Je suis convaincu que plus d'un historien mo¬ derne a raisonné ainsi sans se l'avouer à lui-même, et encore plus, sans l'avouer aux autres. De là, cette espèce de travestissement général de l'histoire, qui a dû s'augmenter chez nous par l'habitude du théâtre, et par le besoin d'émotions vives et d'illusions brillantes. Un écrivain, accoutumé aux grands effets de la scène, veut encore les reproduire même dans un genre qui y est étranger. Il charge ses couleurs pour les rendre plus sensibles, il force ses portraits; il substitue l'idéal au réel, et ce qu'il croit beau à ce qui est vrai. Il ne veut pas laisser languir Faction; il la soutient habilement. Tel fait suspendroit l'intérêt ou le détourneroit sur d'autres personnages; il n'en parlera pas. Il procédera par une suite

de petites scènes bien liées entr'elles, et dans sa marche dramatique, il fera improviser à ses acteurs des discours qu'il a composés, il groupera ses personnages d'une manière pittoresque, et il croira avoir obtenu un succès complet, si son récit, fortement tracé, indépendamment de la vérité historique, ne laisse jamais refroidir l'attention, et laisse dans l'ame du lecteur les impressions que l'auteur avoit à coeur d'y produire.
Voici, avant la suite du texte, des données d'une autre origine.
Lemma list_artifacts_cursors_complete_witness :
  let _ := toy_blake3 in let _ := toy_ar_serde in let _ := toy_te_serde in let _ := toy_uuid in
  let _ := toy_unicode in let _ := toy_base64 in
  run (follow_cursors 4 6 "r" "a/" (mkPagination None 0 2)) toy_world =
    (Some (Ok ((λ a, (ar_path a, a)) <$> take 3 toy_artifacts)), toy_world).
Proof.
  intros ? ? ? ? ? ?.
  refine (proj1 (list_artifacts_cursors_complete 4 6 "r" "a/" 2 toy_world _ _ _ _ _ _ _)).
  - apply toy_placed.
  - by_decide.
  - by_decide.
  - lia.
  - by_decide.
  - vm_compute. reflexivity.
Defined.

Lemma list_artifacts_limit_zero_skips_witness :
  let _ := toy_blake3 in let _ := toy_ar_serde in let _ := toy_te_serde in let _ := toy_uuid in
  let _ := toy_unicode in let _ := toy_base64 in
  run (list_artifacts 6 "r" "a/" (mkPagination None 0 0)) toy_world =
    (Some (Ok (mkPaginatedResult [] (Some "a/x"))), toy_world).
Proof.
  intros ? ? ? ? ? ?.
  refine (proj1 (list_artifacts_limit_zero_skips 6 "r" "a/" toy_world "a/x" "0"
    [("a/y", "1"); ("a/z", "2")] (toy_artifact "a/x" 1) _ _ _ _ _)).
  - apply toy_placed.
  - by_decide.
  - vm_compute. reflexivity.
  - vm_compute. reflexivity.
  - reflexivity.
Defined.

Lemma search_artifacts_page_witness :
  let _ := toy_blake3 in let _ := toy_ar_serde in let _ := toy_te_serde in let _ := toy_uuid in
  let _ := toy_unicode in let _ := toy_base64 in
  run (search_artifacts 6 "r" "y" (mkPagination None 0 5)) toy_world =
    (Some (Ok (mkPaginatedResult [("a/y", toy_artifact "a/y" 2)] None)), toy_world).
Proof.
  intros ? ? ? ? ? ?.
  refine (eq_trans (search_artifacts_page 6 "r" "y" (mkPagination None 0 5) toy_world _ _) _).
  - apply toy_placed.
  - by_decide.
  - apply (f_equal (λ p, (Some p, toy_world))). vm_compute. reflexivity.
Defined.

Lemma fold_all_artifacts_schedule_witness :
  let _ := toy_blake3 in let _ := toy_ar_serde in let _ := toy_te_serde in let _ := toy_uuid in
  run (fold_all_artifacts (reverse shard_range) 5 "r" "a/" 0%Z (λ st _ r, Ok (st + ar_size r)%Z) Z.add)
    toy_world = (Some (Ok 6%Z), toy_world).
Proof.
  intros ? ? ? ?.
  assert (∀ a l, foldl (λ st (x : string * ArtifactRecord), (st + ar_size x.2)%Z) a l =
    (a + foldr (λ (x : string * ArtifactRecord) s, (ar_size x.2 + s)%Z) 0%Z l)%Z) as Hf.
  { intros a l. revert a. induction l as [|x l IH]; intros a; simpl; [lia|]. rewrite IH. lia. }
  refine (eq_trans (fold_all_artifacts_schedule (reverse shard_range) 5 "r" "a/" 0%Z
    (λ st _ r, (st + ar_size r)%Z) Z.add toy_world _ _ _ _ _) _).
  - intros l1 l2. unfold fold_entries. rewrite foldl_app, Hf. f_equal. rewrite Hf. lia.
  - intros l1 l2 Hp. unfold fold_entries. rewrite !Hf. f_equal.
    induction Hp; simpl; lia.
  - apply reverse_Permutation.
  - intros shard Hs. apply elem_of_shard_range in Hs.
    assert (Forall (λ shard, is_ok (@decode_pairs ArtifactRecord toy_ar_serde
      (entries toy_store TABLE_ARTIFACTS (artifact_shard_pk "r" shard) "a/")) = true) shard_range) as Hall by by_decide.
    rewrite Forall_forall in Hall. apply Hall. by apply elem_of_shard_range.
  - by_decide.
  - apply (f_equal (λ p, (Some p, toy_world))). vm_compute. reflexivity.
Defined.
(** The steps of a client after the claim was won. *)
Lemma claim_next_step w0 ps w j r b i x p p' w' :
  length ps = length clients → claimed w0 (ps, w) j r b →
  clients !! i = Some x → ps !! i = Some p → prog_step p w = Some (p', w') →
  claimed w0 (<[i := p']> ps, w') j r b.
Proof using All.
  intros Hlen (Hj & (v & Hm) & Hf & Hs & Hat) Hi Hp Hstep. simpl in *.
  assert (i < length ps) as Hlt by by eapply lookup_lt_Some.
  pose proof (Hat i x p Hi Hp) as Hx. destruct x as [ri bi].
  assert (i ≠ j → br_blob_id r ≠ br_blob_id ri) as Hids.
  { intros Hne Heq. apply Hne. symmetry. by apply (clients_inj j i (r, b) (ri, bi)). }
  assert (client_at j (br_blob_id r) i ri bi p' ∧ w_kv w' = w_kv w ∧
    w_blobs w' !! (blobs, br_blob_id r) = w_blobs w !! (blobs, br_blob_id r) ∧
    if decide (i = j)
    then p = claim_won r ∧ p' = Ret (Ok (br_blob_id r)) ∧
         w_sent w' = EvStore (mkStoreDelta store 1 (i64_wrap (br_size r))) :: w_sent w
    else w_sent w' = w_sent w) as (Hat' & Hkv & Hf' & Hs').
  { inversion Hx; subst p; cbn [fst snd] in *.
    - rewrite decide_False by done.
      destruct (claim_start ri bi (client_lookup _ _ _ Hi)) as (k & Hk & Hk').
      destruct (blob_key store hash) as [ [t pk] sk]. specialize (Hk' t pk sk eq_refl) as [_ Hk'].
      rewrite Hk in Hstep. cbn in Hstep. unfold spec_put_if_version in Hstep.
      rewrite Hm, decide_False in Hstep by done. injection Hstep as <- <-.
      split_and!; [|done..]. cbn. rewrite Hk'. by apply at_lost.
    - subst j. rewrite decide_True by done. assert (ri = r ∧ bi = b) as [-> ->] by by simplify_eq.
      cbn in Hstep. injection Hstep as <- <-. split_and!; [constructor|done..].
    - rewrite decide_False by done.
      rewrite (claim_lost_step _ _ r b v) in Hstep; [|by eapply client_lookup|done|by auto].
      injection Hstep as <- <-. split_and!; [|done..]. by apply at_cleanup.
    - rewrite decide_False by done. cbn in Hstep. injection Hstep as <- <-.
      split_and!; [apply at_done|done| |done]. simpl. apply lookup_delete_ne.
      intros [= Heq]. by apply Hids.
    - done. }
  split_and!; [done|by exists v; rewrite <-Hkv in Hm|simpl; congruence| |].
  - simpl. case_decide as Hij.
    + subst i. destruct Hs' as (-> & -> & ->). right.
      rewrite list_lookup_insert_eq by done. split; [done|].
      destruct Hs as [ [_ ->]|[Hd _] ]; [done|]. rewrite Hp in Hd. done.
    + rewrite list_lookup_insert_ne by done. by rewrite Hs'.
  - simpl. intros i' x' q Hi' Hq. destruct (decide (i = i')) as [<-|Hne].
    + rewrite list_lookup_insert_eq in Hq by done. simplify_eq/=. done.
    + rewrite list_lookup_insert_ne in Hq by done. by apply Hat.
Qed.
M. Lacretelle n'est pas sans doute un écrivain vulgaire; mais il n'est pas exempt de cet esprit de préoccupation, et surtout de cette importance attachée au mouvement et à l'intérêt, qui ne doit pourtant être que l'objet secondaire d'un historien. Il montre dès la première page combien il met de prix à ce mouvement de narration; mais il le montre encore mieux par toute la suite de son livre. Il paroît avoir pris à tâche de sacrifier les catholiques aux protestans. Les premiers ont presque toujours tort; ces derniers sont bien rarement en faute. Il nous en offre entr'autres un exemple trop singulier pour que nous ne nous y arrêtions pas un instant.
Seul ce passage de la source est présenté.